WORK REQUIRED:
Scan the material for the string "serializeFragment" and copy out every line in which it occurs.

DATA TO EXAMINE:
(** C5.  What the code does on the sample elements written inside a
    [template]: the parser puts them into the template contents, which
    neither loop reaches, so the fragment handed to the serialiser is the
    fragment the parser built, with the [script] element, the [onclick]
    attribute and the [javascript:] target in its markup; where the
    serialiser writes a parsed text back as it was, the output is the
    input. *)
Theorem sanitizeHtml_template_contents :
  forall (parseFragment : string -> list node) (serializeFragment : list node -> string)
         (named : nat -> string -> bool) (html : string),
    html <> "" ->
    parseFragment html = sampleInTemplate ->
    sanitizeHtml parseFragment serializeFragment named (VString html) =
      Normal (serializeFragment (parseFragment html)) /\
    In ("script", ∅) (flat_map markupElements (parseFragment html)) /\
    In ("p", {[ "onclick" := "x()" ]}) (flat_map markupElements (parseFragment html)) /\
    In ("a", {[ "href" := "javascript:x()" ]}) (flat_map markupElements (parseFragment html)) /\
    (serializeFragment (parseFragment html) = html ->
     sanitizeHtml parseFragment serializeFragment named (VString html) = Normal html).
Proof.
  intros parseFragment serializeFragment named html Hne Hparse.
  assert (Hout : sanitizeHtml parseFragment serializeFragment named (VString html) =
                 Normal (serializeFragment (parseFragment html))).
  { unfold sanitizeHtml. destruct html as [|c html]; [contradiction|].
    cbn [truthy isString negb orb String.eqb]. rewrite Hparse. reflexivity. }
  split; [exact Hout|]. rewrite Hparse.
  split; [cbn; tauto|]. split; [cbn; tauto|]. split; [cbn; tauto|].
  intros Hround. rewrite Hout, Hparse. now f_equal.
Qed.

Lemma sanitizeHtml_template_contents_witness :
  sanitizeHtml (fun _ => sampleInTemplate) (fun _ => sampleInTemplateHtml) (fun _ _ => false)
    (VString sampleInTemplateHtml)
  = Normal sampleInTemplateHtml /\
  occurrences "<script>" sampleInTemplateHtml = 1 /\
  occurrences "onclick=" sampleInTemplateHtml = 1 /\
  occurrences "javascript:" sampleInTemplateHtml = 1.
Proof.
  destruct (sanitizeHtml_template_contents
              (fun _ => sampleInTemplate) (fun _ => sampleInTemplateHtml) (fun _ _ => false)
              sampleInTemplateHtml) as (_ & _ & _ & _ & H).
  - discriminate.
  - reflexivity.
  - split; [apply H; reflexivity|]. vm_compute. repeat split.
Defined.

ANSWER SECTION:
  forall (parseFragment : string -> list node) (serializeFragment : list node -> string)
    sanitizeHtml parseFragment serializeFragment named (VString html) =
      Normal (serializeFragment (parseFragment html)) /\
    (serializeFragment (parseFragment html) = html ->
     sanitizeHtml parseFragment serializeFragment named (VString html) = Normal html).
  intros parseFragment serializeFragment named html Hne Hparse.
  assert (Hout : sanitizeHtml parseFragment serializeFragment named (VString html) =
                 Normal (serializeFragment (parseFragment html))).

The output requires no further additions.